Source data —
=-=-=-=-=

(** C7, as amended.  No operation checks its dimensions, and what a
    dimension that is not positive does differs from one operation to the
    other.  [__init__] raises when [num_visible] or [num_hidden] is negative or
    both are zero, and succeeds when one is zero and the other positive;
    [daydream] raises for every [num_samples <= 0]; [train] with
    [max_epochs <= 0] raises nothing: it returns at once and leaves the state
    as it was. *)
Theorem nonpositive_dimensions (mt19937 : Z -> nat -> R) (s : state) :
  (forall V H, (V < 0 \/ H < 0 \/ (V = 0 /\ H = 0))%Z ->
     exists e s', __init__ mt19937 V H s = (Raise e, s')) /\
  (forall V H, (0 <= V)%Z -> (0 <= H)%Z -> (0 < V + H)%Z ->
     exists s', __init__ mt19937 V H s = (Ok tt, s')) /\
  (forall num_samples, (num_samples <= 0)%Z ->
     exists e s', daydream num_samples s = (Raise e, s')) /\
  (forall data max_epochs learning_rate, (max_epochs <= 0)%Z ->
     train data max_epochs learning_rate s = (Ok tt, s)).
Proof.
  repeat split.
  - intros V H [HV|[HH|[HV HH]]].
    + apply init_negative. left. exact HV.
    + apply init_negative. right. exact HH.
    + destruct (init_zero_division mt19937 V H s) as (s' & Hs'); [lia|]. eauto.
  - intros V H HV HH Hsum. eexists. apply init_run; lia.
  - intros n Hn. apply daydream_nonpositive. exact Hn.
  - intros data max_epochs lr Hle. unfold train.
    rewrite range_nonpositive by lia. reflexivity.
Qed.

(** C7 as stated fails: [train] with a negative [max_epochs] returns without
    error, and so does [RBM(0, 2)]. *)
Lemma nonpositive_dimensions_accepted :
  train training_data (-5) 0.1 demo_state = (Ok tt, demo_state) /\
  exists s', __init__ sample_doubles 0 2 demo_state = (Ok tt, s').
Proof.
  split; [reflexivity|]. eexists. apply init_run; lia.
Qed.

(** ** The bias entry of the samples of [daydream] *)

Lemma logistic_0 : _logistic 0 = 1 / 2.
Proof. unfold _logistic. rewrite Ropp_0, exp_0. lra. Qed.

(** with a zero bias row the visible bias unit is on with probability 1/2:
    a draw of 1/2 or more turns it off *)
Lemma visible_states_bias_off (w u0 : R) (g : RandomState) :
  1 / 2 <= stream g (cursor g + 2) ->
  exists x, Gibbs.visible_states (NdArray 2 [[0; 0]; [0; w]]) g 2 2 [1; u0] = [0; x].
Proof.
  intros Hdraw.
  unfold Gibbs.visible_states, Gibbs.hidden_states, dot_row, cols, T, draws, advance.
  cbn -[Rplus Rmult Rminus Ropp Rinv Rdiv IZR sqrt exp _logistic greater].
  eexists. f_equal.
  match goal with |- greater (_logistic ?a) _ = _ => replace a with 0 by ring end.
  rewrite logistic_0. unfold greater.
  destruct (Rgt_dec (1 / 2) (stream g (cursor g + 2))) as [Hgt|_]; [lra | reflexivity].
Qed.

Lemma initial_weights_1_1 (mt19937 : Z -> nat -> R) :
  exists w, initial_weights mt19937 1 1 = NdArray 2 [[0; 0]; [0; w]].
Proof. eexists. unfold initial_weights. reflexivity. Qed.

(** C2 (the code does not keep the bias entry).  After [r = RBM(1, 1)], in
    [r.daydream(3)]: the array [samples] is [[1, u0], [1, 1], [1, 1]] when the
    loop starts, [u0] being the first double drawn; when the fourth double
    drawn is 1/2 or more, iteration [i = 1] stores a row whose entry 0 is 0,
    and that row is the vector [visible] of iteration [i = 2]: its bias entry
    is 0, not 1. *)
Theorem daydream_visible_bias_zeroed (mt19937 : Z -> nat -> R) (s : state) :
  1 / 2 <= stream (np_random s) (cursor (np_random s) + 3) ->
  let s1 := snd (__init__ mt19937 1 1 s) in
  let u0 := stream (np_random s) (cursor (np_random s)) in
  let samples0 := NdArray 2 [[1; u0]; [1; 1]; [1; 1]] in
  let s0 := {| self := self s1; np_random := advance (np_random s) 1;
               stdout := stdout s |} in
  daydream 3 s1 =
    (samples <- for_each [1; 2]%Z daydream_step samples0 ;; ret (drop_col0 samples)) s0 /\
  exists x s2,
    daydream_step 1 samples0 s0 = (Ok (NdArray 2 [[1; u0]; [0; x]; [1; 1]]), s2) /\
    get_row (NdArray 2 [[1; u0]; [0; x]; [1; 1]]) (2 - 1) = Ok [0; x].
Proof.
  intros Hdraw s1 u0 samples0 s0.
  assert (Hs1 : s1 = {| self := {| num_hidden := 1; num_visible := 1; debug_print := true;
                                  weights := initial_weights mt19937 1 1 |};
                        np_random := np_random s; stdout := stdout s |})
    by (unfold s1; rewrite init_run by lia; reflexivity).
  split.
  - rewrite Hs1. unfold s0. rewrite Hs1. reflexivity.
  - destruct (initial_weights_1_1 mt19937) as (w & Hw).
    assert (He : wf_engine (self s0)).
    { unfold s0. rewrite Hs1. cbn [self]. unfold wf_engine.
      cbn [num_visible num_hidden weights]. rewrite Hw.
      unfold wf; simpl. repeat split; try lia. repeat constructor. }
    destruct (visible_states_bias_off w u0 (advance (np_random s) 1)) as (x & Hx).
    { simpl. replace (cursor (np_random s) + 1 + 2)%nat
        with (cursor (np_random s) + 3)%nat by lia. exact Hdraw. }
    exists x. eexists. split; [|reflexivity].
    rewrite daydream_step_run.
    + unfold s0 at 1 2 3 4 5. rewrite Hs1. cbn [self weights num_visible num_hidden].
      rewrite Hw. unfold samples0 at 2.
      change (nth (Z.to_nat (1 - 1)) (rows (NdArray 2 [[1; u0]; [1; 1]; [1; 1]])) [])
        with [1; u0].
      change (S (Z.to_nat 1)) with 2%nat. cbn [np_random]. rewrite Hx. reflexivity.
    + exact He.
    + unfold wf, samples0; simpl. repeat constructor.
    + unfold s0. rewrite Hs1. reflexivity.
    + unfold samples0, shape0; simpl. lia.
Qed.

=-=-=-=-=

What this task involves — Return every line from the entries that holds the string "stream".

Result of the task —
  1 / 2 <= stream g (cursor g + 2) ->
  destruct (Rgt_dec (1 / 2) (stream g (cursor g + 2))) as [Hgt|_]; [lra | reflexivity].
  1 / 2 <= stream (np_random s) (cursor (np_random s) + 3) ->
  let u0 := stream (np_random s) (cursor (np_random s)) in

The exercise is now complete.